In July 1803, just before Meriwether Lewis and William Clark began their historic expedition, a Boston newspaper derided the value of the lands newly acquired in the Louisiana Purchase as, “a great waste, a wilderness unpeopled with any beings except wolves.”

The article gave voice to those who opposed both the purchase of those lands and their exploration as an expensive adventure at a time of national need. Today, as we anticipate the next great age of space exploration, we may wish to remember a central lesson of Lewis and Clark’s “Corps of Discovery” — one confirmed and reconfirmed throughout history. The lesson is that exploration does not slow a nation’s progress, but accelerates it.

Our first age of space exploration conferred benefits on America that defy calculation: Accurate weather forecasting, precision global navigation, improved communications, a greatly enhanced understanding of our planet and our universe, an engineering and aerospace work force that helped place us at the world’s technological forefront.

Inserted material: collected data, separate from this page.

(** * libopenshot: the DeckLink capture producer and the Qt playback scheduler

    A shallow embedding of [src/DecklinkInput.cpp] (class
    [DeckLinkInputDelegate]) and of [src/Qt/PlayerPrivate.cpp] (class
    [PlayerPrivate]), and the properties of the two pipelines.

    The capture producer runs on several threads (the capture callback, the
    OpenMP tasks of a batch, the consumers calling [GetFrame]).  It is
    modelled as a labelled transition system whose steps are the pieces of
    code that run atomically with respect to the shared members: every
    access to the cache [final_frames] sits in the critical section
    [blackmagic_input_queue], and the counters are written by the callback
    thread only.  A run of the system is a list of labels, that is, one
    interleaving chosen by the scheduler.

    The playback scheduler is one thread; a turn of its loop is a function
    of the player's members and of what the collaborators answer during
    that turn (clock, reader, audio thread).  Its frame time is a [double]:
    the arithmetic of lines 71, 104 and 113 is that of IEEE 754 binary64,
    each operation rounded to the nearest double. *)

From Stdlib Require Import ZArith QArith Qround Qabs Qpower Lia Lqa List Bool String.
From Stdlib Require SpecFloat.
From stdpp Require Import gmap list.

Local Open Scope Z_scope.

(** ** Machine integers *)

(** The width of [unsigned long] is the one thing the code's behaviour takes
    from the platform: 64 bits on LP64 (64-bit Linux and macOS), 32 bits on
    ILP32 and LLP64. *)
Inductive data_model := LP64 | ILP32.

Definition ulong_bits (m : data_model) : Z :=
  match m with LP64 => 64 | ILP32 => 32 end.

(** Conversion to [unsigned long]: reduction modulo [2 ^ ulong_bits]. *)
Definition to_ulong (m : data_model) (z : Z) : Z := z mod 2 ^ ulong_bits m.

(** Conversion to [int64_t] and to [int] (two's complement). *)
Definition to_int64 (z : Z) : Z := (z + 2 ^ 63) mod 2 ^ 64 - 2 ^ 63.
Definition to_int (z : Z) : Z := (z + 2 ^ 31) mod 2 ^ 32 - 2 ^ 31.

(** [int] addition and subtraction.  Signed overflow is undefined in C++;
    the embedding wraps, as the two's-complement targets do. *)
Definition int_add (a b : Z) : Z := to_int (a + b).
Definition int_sub (a b : Z) : Z := to_int (a - b).

(** ** Doubles *)

(** A [double] (IEEE 754 binary64): a finite value, an infinity, or a NaN.
    A finite double is kept as the rational it stands for.  The signs of
    zero and of the infinities are not kept: [run] converts every double it
    computes to [int], and that conversion gives the same result for both
    signs, so [Finite 0] stands for either zero and [Infinite] for either
    infinity. *)
Inductive double :=
| Finite (q : Q)
| Infinite
| NotANumber.

(** The integer nearest to [q], the even one of the two when [q] lies
    halfway. *)
Definition nearest_even (q : Q) : Z :=
  let f := Qfloor q in
  match (q - inject_Z f ?= 1 # 2)%Q with
  | Lt => f
  | Gt => f + 1
  | Eq => if Z.even f then f else f + 1
  end.

Definition two_to (e : Z) : Q := (2 ^ e)%Q.

(** The exponent [e] with [2^e <= |q| < 2^(e+1)], for [q] other than 0. *)
Definition binade (q : Q) : Z :=
  let e := Z.log2 (Z.abs (Qnum q)) - Z.log2 (Z.pos (Qden q)) in
  if Qle_bool (two_to e) (Qabs q) then e else e - 1.

(** Rounding to the nearest double, ties to even: the doubles of the
    binade of [q] are the multiples of [2^(e-52)] (53 significant bits), of
    [2^-1074] below the smallest normal number [2^-1022]; what rounds to
    [2^1024] or beyond overflows. *)
Definition round_double (q : Q) : double :=
  if Qeq_bool q 0 then Finite 0
  else
    let ulp := two_to (Z.max (binade q) (-1022) - 52) in
    let v := (inject_Z (nearest_even (q / ulp)) * ulp)%Q in
    if Qle_bool (two_to 1024) (Qabs v) then Infinite else Finite v.

(** Conversion of an integer to [double]: exact up to [2^53]. *)
Definition double_of_Z (z : Z) : double :=
  if Z.abs z <=? 2 ^ 53 then Finite (inject_Z z) else round_double (inject_Z z).

(** The four operations: the exact result, rounded.  A sum or difference
    of two infinities is an infinity or a NaN according to their signs; it
    is given as a NaN here, and [run] computes none (one operand of its
    sum and of its difference is a converted integer). *)
Definition double_div (a b : double) : double :=
  match a, b with
  | Finite x, Finite y =>
      if Qeq_bool y 0 then (if Qeq_bool x 0 then NotANumber else Infinite)
      else round_double (x / y)
  | Finite _, Infinite => Finite 0
  | Infinite, Finite _ => Infinite
  | _, _ => NotANumber
  end.

Definition double_mul (a b : double) : double :=
  match a, b with
  | Finite x, Finite y => round_double (x * y)
  | Finite x, Infinite | Infinite, Finite x =>
      if Qeq_bool x 0 then NotANumber else Infinite
  | Infinite, Infinite => Infinite
  | _, _ => NotANumber
  end.

Definition double_add (a b : double) : double :=
  match a, b with
  | Finite x, Finite y => round_double (x + y)
  | Finite _, Infinite | Infinite, Finite _ => Infinite
  | _, _ => NotANumber
  end.

Definition double_sub (a b : double) : double :=
  match a, b with
  | Finite x, Finite y => round_double (x - y)
  | Finite _, Infinite | Infinite, Finite _ => Infinite
  | _, _ => NotANumber
  end.

(** Conversion of a [double] to [int]: truncation towards zero.  For a
    value outside the range of [int], an infinity or a NaN the conversion
    is undefined in C++; the embedding gives what the conversion
    instruction of x86-64 (cvttsd2si) gives there, [INT_MIN]. *)
Definition Qtrunc (q : Q) : Z := Z.quot (Qnum q) (Z.pos (Qden q)).

Definition double_to_int (d : double) : Z :=
  match d with
  | Finite q =>
      let t := Qtrunc q in
      if (- 2 ^ 31 <=? t) && (t <? 2 ^ 31) then t else - 2 ^ 31
  | Infinite | NotANumber => - 2 ^ 31
  end.

(** Half the distance between 1 and the next double. *)
Definition unit_roundoff : Q := two_to (-53).

(** [1000.0 / (double(num) / double(den))]: the milliseconds of a frame at
    the rate [num/den], as line 71 of [PlayerPrivate.cpp] computes them. *)
Definition ms_per_frame (num den : Z) : double :=
  double_div (double_of_Z 1000) (double_div (double_of_Z num) (double_of_Z den)).

(** The same operations in the Standard Library's specification of
    binary64 ([SpecFloat], precision 53, maximal exponent 1024), to compare
    [round_double] with. *)
Definition spec_float_of_Z (z : Z) : SpecFloat.spec_float :=
  SpecFloat.binary_normalize 53 1024 z 0 false.

Definition same_double (d : double) (f : SpecFloat.spec_float) : bool :=
  match d, f with
  | Finite q, SpecFloat.S754_zero _ => Qeq_bool q 0
  | Finite q, SpecFloat.S754_finite s m e =>
      Qeq_bool q ((if s then -1 else 1) * inject_Z (Z.pos m) * two_to e)
  | Infinite, SpecFloat.S754_infinity _ => true
  | NotANumber, SpecFloat.S754_nan => true
  | _, _ => false
  end.

(** [1000.0 / (double(num) / double(den)) - double(render_time)], in both. *)
Definition same_frame_time (num den render_time : Z) : bool :=
  same_double
    (double_sub (ms_per_frame num den) (double_of_Z render_time))
    (SpecFloat.SFsub 53 1024
       (SpecFloat.SFdiv 53 1024 (spec_float_of_Z 1000)
          (SpecFloat.SFdiv 53 1024 (spec_float_of_Z num) (spec_float_of_Z den)))
       (spec_float_of_Z render_time)).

And let’s not forget the imaging satellite. The forewarning it affords has made our nation safer, and its ability to verify treaty compliance has helped control proliferation of dangerous weapons and associated technologies. These benefits were largely unforeseen when Presidents Eisenhower and Kennedy chose to explore space a half-century ago.

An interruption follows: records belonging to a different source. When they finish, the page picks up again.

Lemma normalize_integrity w :
  referential_integrity (db w) ->
  referential_integrity (db (fst (normalize w))).
Proof.
  intros H. destruct (normalize w) as [w1 [[]|e]] eqn:E; simpl.
  - destruct (normalize_ok _ _ _ _ E)
      as (raw & ids & t & derived & t1 & _ & Ei & Et & _ & Ef & ->).
    destruct (fold_insert_profile_ok _ _ _ _ Ef) as ((ext & -> & Hext) & _).
    destruct (fold_insert_identity_extends (map identity_of raw) ids)
      as (more & Hmore).
    unfold referential_integrity in *. simpl. rewrite Ei, Et in H. simpl in H.
    intros p Hp. apply in_app_or in Hp. destruct Hp as [Hp | Hp].
    + destruct (H p Hp) as (i & Hi & Eid). exists i. split; [|exact Eid].
      rewrite Hmore. apply in_or_app. left. exact Hi.
    + destruct (Hext p Hp) as (_ & Hfk).
      apply has_id_In, in_map_iff in Hfk. destruct Hfk as (i & Eid & Hi).
      exists i. split; assumption.
  - rewrite (normalize_raise _ _ _ _ _ E). exact H.
Qed.

Lemma step_integrity w o :
  referential_integrity (db w) ->
  referential_integrity (db (step http to_timestamp at_session_zone w o)).
Proof.
  assert (Hsetup : forall w', referential_integrity (db w') ->
                     referential_integrity (db (fst (setup_db w')))).
  { intros w' H. unfold referential_integrity.
    destruct (setup_db_rows w') as (-> & -> & _). exact H. }
  assert (Hload : forall users w', referential_integrity (db w') ->
            referential_integrity
              (db (fst (load_users_into_api_results users w')))).
  { intros users w' H. unfold referential_integrity.
    destruct (load_keeps_derived users w') as (-> & ->). exact H. }
  intros H. destruct o as [|amount|users| |amount]; simpl.
  - apply Hsetup, H.
  - exact H.
  - apply Hload, H.
  - apply normalize_integrity, H.
  - unfold run.
    apply (bindM_fst (fun w' => referential_integrity (db w')));
      [apply Hsetup, H|].
    intros _ w1 H1.
    apply (bindM_fst (fun w' => referential_integrity (db w')));
      [exact H1|].
    intros users w2 H2.
    apply (bindM_fst (fun w' => referential_integrity (db w')));
      [apply Hload, H2|].
    intros _ w3 H3. apply normalize_integrity, H3.
Qed.

End Frames.

(** C4: referential integrity is kept by every sequence of stages, whatever
    the service answers and whichever stages raise: if every row of
    [profiles] references a row of [identities] before, as in a database
    without tables or rows, then so does every row afterwards. *)
Theorem referential_integrity_is_invariant :
  forall (http : string -> reply)
         (to_timestamp : string -> string -> option Z)
         (at_session_zone : Z -> Z) (ops : list op) (w : world),
    referential_integrity (db w) ->
    referential_integrity (db (steps http to_timestamp at_session_zone ops w)).
Proof.
  intros http ts az ops. unfold steps.
  induction ops as [|o ops IH]; intros w H; simpl; [exact H|].
  apply IH, step_integrity, H.
Qed.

Around the world, governments have worked hard to add their names to the growing roster of space-faring countries. One newcomer, China, has even added human space flight to its ambitious robotic exploration program.

Indeed, that balance between human and robotic exploration is one measure of a serious exploratory vision. China and other nations recognize their deepening dependence on space and are determined to participate in the explorations soon to come.

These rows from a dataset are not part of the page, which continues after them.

(** The label [get(1)] returns on [fs_small]. *)
Lemma getitem_label_in_range_witness :
  exists x l,
    result (getitem 1 fs_small (snd (init fs_small DATA_DIR)) 1) =
      Return (x, l) /\ (l = 0 \/ l = 1).
Proof.
  destruct (result (getitem 1 fs_small (snd (init fs_small DATA_DIR)) 1))
    as [[x l]|e] eqn:Hres; [|vm_compute in Hres; discriminate Hres].
  exists x, l. split; [reflexivity|].
  exact (getitem_label_in_range 1 fs_small fs_small DATA_DIR 1 x l Hres).
Defined.

Lemma fs_train16_fetchable :
  fetchable 1 fs_train16 (snd (init fs_train16 DATA_DIR)).
Proof.
  intros i Hi. change (len _) with 16 in Hi.
  replace i with (Z.of_nat (Z.to_nat i)) by lia.
  assert (Hn : (Z.to_nat i < 16)%nat) by lia.
  revert Hn. generalize (Z.to_nat i). clear i Hi. intros n Hn.
  do 16 (destruct n as [|n]; [eexists; vm_compute; reflexivity|]).
  lia.
Qed.

(** A training run over the sixteen samples of [fs_train16]: one step in
    each of the 500 epochs. *)
Lemma train_model_completes_witness :
  exists saved,
    result (train_model 1 fs_train16 tt) = Return saved /\
    Work (TorchSave saved) ∈ printed (train_model 1 fs_train16 tt) /\
    count_events is_step (printed (train_model 1 fs_train16 tt)) =
      (500 * (length (data_files (snd (init fs_train16 DATA_DIR))) / 16))%nat /\
    count_events is_epoch_line (printed (train_model 1 fs_train16 tt)) =
      500%nat /\
    exit_status (train_model 1 fs_train16 tt) = 0.
Proof.
  apply (@train_model_completes rational_floats idle_torch 1 fs_train16 tt).
  - vm_compute. discriminate.
  - exact fs_train16_fetchable.
Defined.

The president has said the next age of discovery will be a journey, not a race. Yet even journeys need leaders. It is critical to our nation and the world that the U.S. be the leader.

The commercial sector will bring innovation and agility to the effort, but government’s role cannot be substituted. “Basic research is what I’m doing when I don’t know what I’m doing,” said the father of the Apollo program, Wernher von Braun.

Like basic research, exploration has no predetermined result. Jonas Salk discovered the polio vaccine while doing basic research at a public university. Corporations, by contrast, must answer to stockholders and rarely make an investment without a planned return. Space exploration’s reach must exceed the commercial sector’s grasp. Only NASA can lead the way.

Adventure was the Corps of Discovery’s companion, not its objective. President Jefferson required that the tasks of Lewis and Clark include scientific research, analysis of trade and economic potential, and discovery of land and water routes for commerce and immigration. Theirs was an age of discovery and they knew that, though exploration makes no promises, it usually returns results. In 1803, no one foresaw the astonishing productivity of Western farmlands, or the economic boon of plentiful oil. No one imagined the great cities, industries and universities those lands would spawn. No one anticipated the grandeur of Yellowstone or the national parks system that was born there. Jefferson simply understood the nation’s destiny lay west, and abstaining from its exploration would deny his countrymen their future.

We face too many challenges to remain withdrawn from space exploration. The quest is inevitable. The vision is in place.

Skeptics will warn of waste and wolves, but the challenges and opportunities of our times demand that we lead the journey toward unknowable benefits and new progress.

Ron Sugar is chairman, chief executive officer and president of Northrop Grumman Corp. A member of the National Academy of Engineering, he has been involved more than 35 years in design and management oversight of NASA and military space programs.